243, Mark Me First

132 31 4
                                    

"Mark me here. Only a few woman there. Mark me. Fill it with all of you. Your love, your care, your body. Get rid of the others. So only you stay there. Make me yours so I'm yours."

Jika menangis bisa membalas kalimat itu, maka itulah yang Aurora lakukan. Airmatanya kembali jatuh.

Jika menandai Angkasa dimulai dengan membiarkan Angkasa menandai dirinya, maka itulah yang Aurora lakukan. Dia melepas sendiri kemeja itu lalu mengecup Angkasa langsung di bibir lelaki itu.

"Mark me first." Tubuhnya kembali polos.

"Kamu serius? Kamu siap? Sekarang?"

"Mark me. So you'll never think to leave me again."

"I won't." Dia berdiri dan membantu istrinya memperbaiki posisi duduk di ranjang sementara dia tetap berdiri.

Tak mau banyak berpikir, Aurora menarik turun satu-satunya carik yang menutupi Angkasa. Mereka kembali seimbang. Polos tak berbaju seperti bayi yang baru lahir.

Kali ini, tidak ada penolakan lagi. Semua mengalir begitu natural. Begitu apa adanya. Keduanya berusaha melenturkan tubuh untuk bersatu saling mengisi celah yang ada. Memang butuh waktu lama untuk mereka saling mengenal tubuh masing-masing. Angkasa berusaha mendampingi Aurora, dan gadis itu berusaha menerima semua. Angkasa mengerahkan semua daya upaya untuk menyenangkan istrinya, dan Aurora membalasnya dengan cara yang sama.

Ini benar-benar seperti baru lagi bagi Angkasa. Terlalu lama sendiri, dia nyaris lupa urusan bercinta. Dia membiarkan instingnya bekerja membimbing tubuhnya. Sampai dia merasa Aurora sudah siap untuknya, maka dia pun bersiap.

Dia menatap langsung ke mata Aurora. "Let me in, Aurora, Please."

"Yes, please come in."

Dia berkedip satu kali, lalu mengecup puncak kepala istrinya dan menerbangkan berjuta mau di sana.

Tubuh-tubuh liat berkeringat itu terus bergerak. Menyatu dan berlarian bersama mengejar puncak. Angkasa tidak melepaskan Aurora sekejap pun. Dia terus mengayuh. Mengantarkan istrinya ke puncak lalu melepasnya terbang melayang. Dia membuat Aurora gila dengan gairahnya sendiri. Sampai dia tidak sanggup lagi bertahan lalu dengan satu tarikan napas dia pun mengentak melepas semua menembus jauh ke kedalaman tubuh istrinya.

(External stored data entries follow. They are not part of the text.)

(* ===== verification/Base64.v ===== *)
(** The base 64 and base 85 formats, [src/formats/base_64.cpp] and
    [src/formats/base_85.cpp]. *)

From S2P Require Import Prelude Radix.

(** ** Base 64 *)

Module base64.

Definition pad : Z := 61.
Definition table : list Z := chars "ABCDEFGHIJKLMNOPQRSTUVWXYZabcdefghijklmnopqrstuvwxyz0123456789+/".

(** [table[(value & mask) >> shift]] *)
Definition entry (value mask shift : Z) : Z := nth (Z.to_nat (Z.shiftr (Z.land value mask) shift)) table 0.

(** [size / 3] groups of three bytes, then one or two that are left. *)
Fixpoint encode_base64 (unencoded : list Z) : list Z :=
  match unencoded with
  | a :: b :: c :: rest =>
      let value := u32 (Z.shiftl a 16) in
      let value := u32 (value + Z.shiftl b 8) in
      let value := u32 (value + c) in
      entry value 0x00FC0000 18 :: entry value 0x0003F000 12 :: entry value 0x00000FC0 6 ::
      entry value 0x0000003F 0 :: encode_base64 rest
  | [a; b] =>
      let value := u32 (Z.shiftl a 16) in
      let value := u32 (value + Z.shiftl b 8) in
      [entry value 0x00FC0000 18; entry value 0x0003F000 12; entry value 0x00000FC0 6; pad]
  | [a] =>
      let value := u32 (Z.shiftl a 16) in
      [entry value 0x00FC0000 18; entry value 0x0003F000 12; pad; pad]
  | [] => []
  end.

(** The tests on a character; [None]: the pad or a character that is refused. *)
Definition sextet (c : Z) : option Z :=
  if (c >=? 0x41) && (c <=? 0x5A) then Some (c - 0x41)
  else if (c >=? 0x61) && (c <=? 0x7A) then Some (c - 0x47)
  else if (c >=? 0x30) && (c <=? 0x39) then Some (c + 0x04)
  else if c =? 0x2B then Some 0x3E
  else if c =? 0x2F then Some 0x3F
  else None.

Definition mask : Z := 0x000000FF.
Definition octet (value shift : Z) : Z := Z.land (Z.shiftr value shift) mask.

(** The value is not cleared between groups; its upper bits are shifted out. *)
Fixpoint decode_loop (position : nat) (value : Z) (decoded cursor : list Z) : option (list Z) :=
  match cursor with
  | [] => Some decoded
  | c :: rest =>
      let value := u32 (Z.shiftl value 6) in
      match sextet c with
      | Some x =>
          let value := Z.lor value x in
          if (position =? 3)%nat
          then decode_loop 0 value (decoded ++ [octet value 16; octet value 8; octet value 0]) rest
          else decode_loop (S position) value decoded rest
      | None =>
          if c =? pad then
            match length cursor with
            | 1%nat => Some (decoded ++ [octet value 16; octet value 8])
            | 2%nat => Some (decoded ++ [octet value 10])
            | _ => None
            end
          else None
      end
  end.

Definition decode_base64 (s : list Z) : option (list Z) :=
  if negb (zlen s mod 4 =? 0) then None else decode_loop 0 0 [] s.

(** *** Groups *)

Definition sextet_ok (x : Z) : Prop := 0 <= x < 64.

Lemma sextet_table x : sextet_ok x -> sextet (nth (Z.to_nat x) table 0) = Some x.
Proof.
  intros Hx. assert (Hall : forallb (fun n => bool_decide (sextet (nth n table 0) = Some (Z.of_nat n))) (seq 0 64) = true)
    by (by vm_compute).
  rewrite forallb_forall in Hall. unfold sextet_ok in Hx.
  specialize (Hall (Z.to_nat x)). rewrite in_seq in Hall. specialize (Hall ltac:(lia)).
  apply bool_decide_eq_true in Hall. by rewrite Hall, Z2Nat.id by lia.
Qed.

(** The sextet at a shift. *)
Lemma entry_sextet value shift :
  0 <= shift -> 0 <= value ->
  Z.shiftr (Z.land value (Z.shiftl 63 shift)) shift = value / 2 ^ shift mod 64.
Proof.
  intros Hs Hv. rewrite Z.shiftr_land, Z.shiftr_shiftl_l, Z.sub_diag, Z.shiftl_0_r by lia.
  change 63 with (Z.ones 6). rewrite Z.land_ones, Z.shiftr_div_pow2 by lia. done.
Qed.

Definition sextet_at (value shift : Z) : Z := value / 2 ^ shift mod 64.

Lemma entry_table value shift :
  0 <= shift -> 0 <= value ->
  entry value (Z.shiftl 63 shift) shift = nth (Z.to_nat (sextet_at value shift)) table 0.
Proof. intros Hs Hv. unfold entry. by rewrite entry_sextet. Qed.

Lemma sextet_at_ok value shift : sextet_ok (sextet_at value shift).
Proof. apply Z.mod_pos_bound. lia. Qed.

(** A turn of the loop appends six bits. *)
Definition shift_in (value x : Z) : Z := Z.lor (u32 (Z.shiftl value 6)) x.

Lemma shift_in_mod value x k :
  0 <= value -> sextet_ok x -> 0 <= k <= 26 ->
  0 <= shift_in value x /\ shift_in value x mod 2 ^ (k + 6) = (value mod 2 ^ k) * 64 + x.
Proof.
  intros Hv Hx Hk. unfold shift_in, u32, wrap, sextet_ok in *.
  rewrite Z.shiftl_mul_pow2 by lia. change (2 ^ 32) with (2 ^ 26 * 2 ^ 6).
  rewrite Z.mul_mod_distr_r by lia. rewrite Z.lor_comm, <- Z.shiftl_mul_pow2 by lia.
  pose proof (Z.mod_pos_bound value (2 ^ 26)).
  rewrite lor_shiftl_add by lia. split; [lia|].
  rewrite Z.pow_add_r by lia. change (2 ^ 6) with 64.
  pose proof (pow2_pos k ltac:(lia)).
  rewrite (Z.mul_comm (2 ^ k) 64), Z.rem_mul_r by lia.
  rewrite Z.mod_add, Z.div_add by lia. rewrite (Z.mod_small x), (Z.div_small x) by lia.
  simpl Z.add at 2. rewrite Z.add_0_l.
  replace (2 ^ 26) with (2 ^ k * 2 ^ (26 - k)) by (rewrite <- Z.pow_add_r by lia; f_equal; lia).
  pose proof (pow2_pos (26 - k) ltac:(lia)).
  rewrite Z.rem_mul_r, Z.mul_comm, Z.add_comm by lia.
  rewrite (Z.mul_comm (2 ^ k)), Z.mod_add by lia. rewrite Z.mod_mod by lia. lia.
Qed.

(** The byte at a shift of a value whose low bits are known. *)
Lemma octet_mod value shift k :
  0 <= value -> 0 <= shift -> shift + 8 <= k -> octet value shift = value mod 2 ^ k / 2 ^ shift mod 256.
Proof.
  intros Hv Hs Hk. unfold octet, mask. change 255 with (Z.ones 8).
  rewrite Z.land_ones, Z.shiftr_div_pow2 by lia. change (2 ^ 8) with 256.
  replace k with (shift + (k - shift)) by lia. rewrite Z.pow_add_r by lia.
  pose proof (pow2_pos shift Hs). pose proof (pow2_pos (k - shift) ltac:(lia)).
  rewrite Z.rem_mul_r by lia. rewrite (Z.mul_comm (2 ^ shift)), Z.div_add by lia.
  rewrite (Z.div_small (value mod 2 ^ shift)) by (apply Z.mod_pos_bound; lia). rewrite Z.add_0_l.
  replace (k - shift) with (8 + (k - shift - 8)) by lia. rewrite Z.pow_add_r by lia.
  change (2 ^ 8) with 256. pose proof (pow2_pos (k - shift - 8) ltac:(lia)).
  rewrite Z.rem_mul_r by lia. rewrite (Z.mul_comm 256), Z.mod_add, Z.mod_mod by lia. done.
Qed.

(** The four sextets of 24 bits. *)
Lemma sextets_value value :
  0 <= value < 2 ^ 24 ->
  ((sextet_at value 18 * 64 + sextet_at value 12) * 64 + sextet_at value 6) * 64 + sextet_at value 0 = value.
Proof.
  intros Hv. unfold sextet_at. change (2 ^ 0) with 1. rewrite Z.div_1_r.
  change (2 ^ 18) with (64 * 64 * 64). change (2 ^ 12) with (64 * 64). change (2 ^ 6) with 64.
  rewrite <- !Z.div_div by lia.
  assert (value / 64 < 262144) by (apply Z.div_lt_upper_bound; lia).
  assert (value / 64 / 64 < 4096) by (apply Z.div_lt_upper_bound; lia).
  assert (value / 64 / 64 / 64 < 64) by (apply Z.div_lt_upper_bound; lia).
  assert (0 <= value / 64 / 64 / 64) by (repeat apply Z.div_pos; lia).
  rewrite (Z.mod_small (value / 64 / 64 / 64)) by lia.
  pose proof (Z.div_mod value 64 ltac:(lia)). pose proof (Z.div_mod (value / 64) 64 ltac:(lia)).
  pose proof (Z.div_mod (value / 64 / 64) 64 ltac:(lia)). lia.
Qed.

Definition group_value (a b c : Z) : Z := a * 65536 + b * 256 + c.

Lemma group_value_bound a b c :
  byte_ok a -> byte_ok b -> byte_ok c -> 0 <= group_value a b c < 2 ^ 24.
Proof. unfold byte_ok, group_value. lia. Qed.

Aurora masih di angkasa ketika dia merasakan panas napas Angkasa yang tersaruk terengah mengatur napas di lekuk lehernya. Napasnya terdengar kasar tak teratur. Tapi dia pun sama. Tenaganya habis sepanjang perjalanan menembus awan. Pun Angkasa. Namun dia tahu tubuhnya membebani Aurora. Dengan sebagian tubuh masih terkubur di dalam tubuh Aurora, dia sedikit bergeser menyamping lalu membiarkan sebagian tubuhnya yang lain tetap memeluk di atas Aurora.

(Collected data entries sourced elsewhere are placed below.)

(** The text is the whole part, and the point and the places when some of them
    is not zero. *)
Lemma encode_base10_shape amount decimal_places :
  in_width 64 amount -> 0 <= decimal_places ->
  exists before kept n,
    digits_ok before /\ digits_ok kept /\ zlen kept + Z.of_nat n = decimal_places /\
    bval 10 (map digit_value (before ++ kept ++ repeat 48 n)) = amount /\
    encode_base10 amount decimal_places = before ++ (match kept with [] => [] | _ => 46 :: kept end).
Proof.
  intros Ha Hp. set (str := set_width (1 + decimal_places) (decimal amount)).
  set (point := (length str - Z.to_nat decimal_places)%nat).
  assert (Hs : digits_ok str).
  { apply Forall_app. split; [apply Forall_forall; intros c Hc%list_elem_of_In%repeat_spec; by subst c|apply decimal_digits]. }
  assert (Hl : (Z.to_nat decimal_places < length str)%nat).
  { unfold str, set_width. rewrite length_app, repeat_length. pose proof (decimal_nonempty amount). lia. }
  assert (Hv : bval 10 (map digit_value str) = amount).
  { unfold str, set_width. by rewrite bval_digits_app, bval_text_zeros, decimal_value by done. }
  destruct (trim_right_chars 48 (drop point str)) as (n & En & Hk).
  set (kept := trim_right_if (char_is 48) (drop point str)) in *.
  exists (take point str), kept, n.
  assert (Hd : digits_ok (drop point str)) by (by apply Forall_drop).
  rewrite En in Hd. apply Forall_app in Hd as [Hkd _].
  split_and!; [by apply Forall_take|done| | |].
  - assert (E : zlen (drop point str) = decimal_places) by (unfold zlen, point; rewrite length_drop; lia).
    rewrite En in E. unfold zlen in *. rewrite length_app, repeat_length in E. lia.
  - by rewrite <- En, take_drop.
  - unfold encode_base10. fold str. fold point. rewrite En.
    assert (Htrim : forall t, trim_right_if (char_is 48) (t ++ repeat 48 n) = trim_right_if (char_is 48) t).
    { clear. intros t. induction n as [|n IH]; [by rewrite app_nil_r|].
      cbn [repeat]. rewrite repeat_cons, app_assoc, trim_right_drop by done. done. }
    rewrite !app_assoc, Htrim. destruct Hk as [->|(k & c & E & Hc)].
    + rewrite app_nil_r, trim_right_keep, trim_right_drop, app_nil_r by done.
      apply trim_point_digits. by apply Forall_take.
    + assert (Hne : exists x l, kept = x :: l) by (rewrite E; destruct k; eauto).
      rewrite E in Hkd |- * at 1. apply Forall_app in Hkd as [_ Hcd%Forall_inv].
      rewrite app_assoc, trim_right_keep by (by apply Z.eqb_neq).
      rewrite trim_right_keep by (unfold char_is, is_digit in *; cbv beta in *; lia).
      rewrite <- app_assoc, <- E, <- app_assoc. by destruct Hne as (x & l & ->).
Qed.

Lemma decode_encode_base10 amount decimal_places strict :
  in_width 64 amount -> 0 <= decimal_places ->
  decode_base10 (encode_base10 amount decimal_places) decimal_places strict = Some amount.
Proof.
  intros Ha Hp.
  destruct (encode_base10_shape amount decimal_places Ha Hp) as (before & kept & n & Hb & Hk & Hn & Hv & ->).
  rewrite app_assoc, bval_digits_app, bval_text_zeros in Hv. unfold zlen at 1 in Hv. rewrite repeat_length in Hv.
  assert (Hspec : amount_spec before kept decimal_places strict = Some amount).
  { unfold amount_spec, units, exact. destruct (Z.leb_spec 0 (decimal_places - zlen kept)); [|lia].
    rewrite andb_false_r. replace (decimal_places - zlen kept) with (Z.of_nat n) by lia.
    rewrite Z.add_0_r in Hv. rewrite Hv. unfold in_width, max_uint64 in *.
    by destruct (Z.leb_spec amount (2 ^ 64 - 1)); [|lia]. }
  destruct kept as [|c kept].
  - by rewrite app_nil_r, decode_base10_whole, decode_base10_spec.
  - by rewrite decode_base10_spec.
Qed.

(** ** The formats together *)

(** C36: The encodings of single values: variable length integers and script
    numbers read back; base 16 accepts exactly the encodings in either case
    and base 58 exactly the encodings; base 64, base 85 (for sizes divisible
    by four, others are refused) and decimal amounts decode what was encoded. *)
Theorem encodings_roundtrip {R} `{ReaderLaws R} v n d text amount places beyond strict :
  in_width 64 v -> - 2 ^ 63 < n < 2 ^ 63 -> bytes_ok d -> in_width 64 amount -> 0 <= places ->
  (reads read_variable_little_endian (write_variable_little_endian v) v /\
   zlen (write_variable_little_endian v) = variable_uint_size v) /\
  (forall size, zlen (number.data n) <= size -> number.set_data (number.data n) size = Some n) /\
  (decode_base16 text = Some d <-> map to_lower text = encode_base16 d) /\
  (decode_base58 text = Some d <-> text = encode_base58 d) /\
  base64.decode_base64 (base64.encode_base64 d) = Some d /\
  (if zlen d mod 4 =? 0 then base85.encode_base85 d ≫= base85.decode_base85 beyond = Some d
   else base85.encode_base85 d = None) /\
  decode_base10 (encode_base10 amount places) places strict = Some amount.
Proof.
  intros Hv Hn Hd Ha Hp. refine (conj _ (conj _ (conj _ (conj _ (conj _ (conj _ _)))))).
  - destruct (variable_roundtrip (R := R) v Hv) as (Hr & _ & Hz). exact (conj Hr Hz).
  - intros size. by apply number.set_data_data.
  - by apply base16_roundtrip.
  - split; [intros E; symmetry; by apply encode_decode_base58|intros ->; by apply decode_encode_base58].
  - by apply base64.decode_encode_base64.
  - by apply base85.decode_encode_base85.
  - by apply decode_encode_base10.
Qed.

Terserah. Aurora tidak peduli bahkan jika Angkasa bertahan utuh di atasnya. Meski dia masih terengah, tapi sesaknya hilang.

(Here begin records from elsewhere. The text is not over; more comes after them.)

(* ===== verification/Mnemonics.v ===== *)
(** The text form of opcodes, operations and scripts: [src/machine/opcode.cpp],
    [operation::from_string] and [to_string], [script::from_string] and
    [to_string]. *)

From S2P Require Import Prelude Text Limits Endian Reader Writer Codes Number Operation Script Radix Base16 Base10.

(** ** Opcodes

    The names that are read, in the order of the tests, and the names that are
    written for a single opcode. *)

Definition push_names : list (list Z * Z) := [
  (chars "zero", opcode.push_size_0); (chars "push_0", opcode.push_size_0);
  (chars "push_1", opcode.push_size_1); (chars "push_2", 2); (chars "push_3", 3); (chars "push_4", 4);
  (chars "push_5", 5); (chars "push_6", 6); (chars "push_7", 7); (chars "push_8", 8); (chars "push_9", 9);
  (chars "push_10", 10); (chars "push_11", 11); (chars "push_12", 12); (chars "push_13", 13);
  (chars "push_14", 14); (chars "push_15", 15); (chars "push_16", 16); (chars "push_17", 17);
  (chars "push_18", 18); (chars "push_19", 19); (chars "push_20", 20); (chars "push_21", 21);
  (chars "push_22", 22); (chars "push_23", 23); (chars "push_24", 24); (chars "push_25", 25);
  (chars "push_26", 26); (chars "push_27", 27); (chars "push_28", 28); (chars "push_29", 29);
  (chars "push_30", 30); (chars "push_31", 31); (chars "push_32", 32); (chars "push_33", 33);
  (chars "push_34", 34); (chars "push_35", 35); (chars "push_36", opcode.push_size_36); (chars "push_37", 37);
  (chars "push_38", 38); (chars "push_39", 39); (chars "push_40", 40); (chars "push_41", 41);
  (chars "push_42", 42); (chars "push_43", 43); (chars "push_44", 44); (chars "push_45", 45);
  (chars "push_46", 46); (chars "push_47", 47); (chars "push_48", 48); (chars "push_49", 49);
  (chars "push_50", 50); (chars "push_51", 51); (chars "push_52", 52); (chars "push_53", 53);
  (chars "push_54", 54); (chars "push_55", 55); (chars "push_56", 56); (chars "push_57", 57);
  (chars "push_58", 58); (chars "push_59", 59); (chars "push_60", 60); (chars "push_61", 61);
  (chars "push_62", 62); (chars "push_63", 63); (chars "push_64", 64); (chars "push_65", 65);
  (chars "push_66", 66); (chars "push_67", 67); (chars "push_68", 68); (chars "push_69", 69);
  (chars "push_70", 70); (chars "push_71", 71); (chars "push_72", 72); (chars "push_73", 73);
  (chars "push_74", 74); (chars "push_75", opcode.push_size_75)].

Hanya sebelah tangan Angkasa yang bebas bergerak dan tangan itu melintang di atas dada istrinya. Tangan itu bergerak lemah, seperti mencari sesuatu. Melata di sepanjang lengan telanjang Aurora, akhirnya tangan itu berhenti bergerak ketika dia menemukan pasangannya. Dia menyusupkan jari-jarinya di antara jari Aurora. Dua tangan dengan pemilik berbeda itu bertemu dan membentuk sanggurdi.

Angkasa menunduk menyembunyikan wajah di antara helai rambut. Setelah meledakkan dirinya, dia merasa hidupnya pun meledak.

Ini pilihannya. Setiap pilihan ada konsekuensinya. Dia tahu bahwa dia sudah melepas cinta sejatinya, love of his life, untuk bertahan berkomitmen dengan perjanjian yang kuat.

Dia melepas Laras dengan usia lamaran hanya dengan bilangan menit. Entah sakit apa lagi yang Laras rasa. Pasti lebih sakit dari yang dia rasa. Tapi mengingat bagaimana Aurora tadi, dia makin merana. Dia telah menyakiti Aurora lebih sakit dari yang dia kira.

Napasnya mulai teratur, dia mendesah untuk apa yang terjadi malam ini. Tangan mereka masih menjadi sanggurdi. Aurora begitu diam bahkan meski setengah tubuh Angkasa masih menindihnya. Dan itu menakutinya.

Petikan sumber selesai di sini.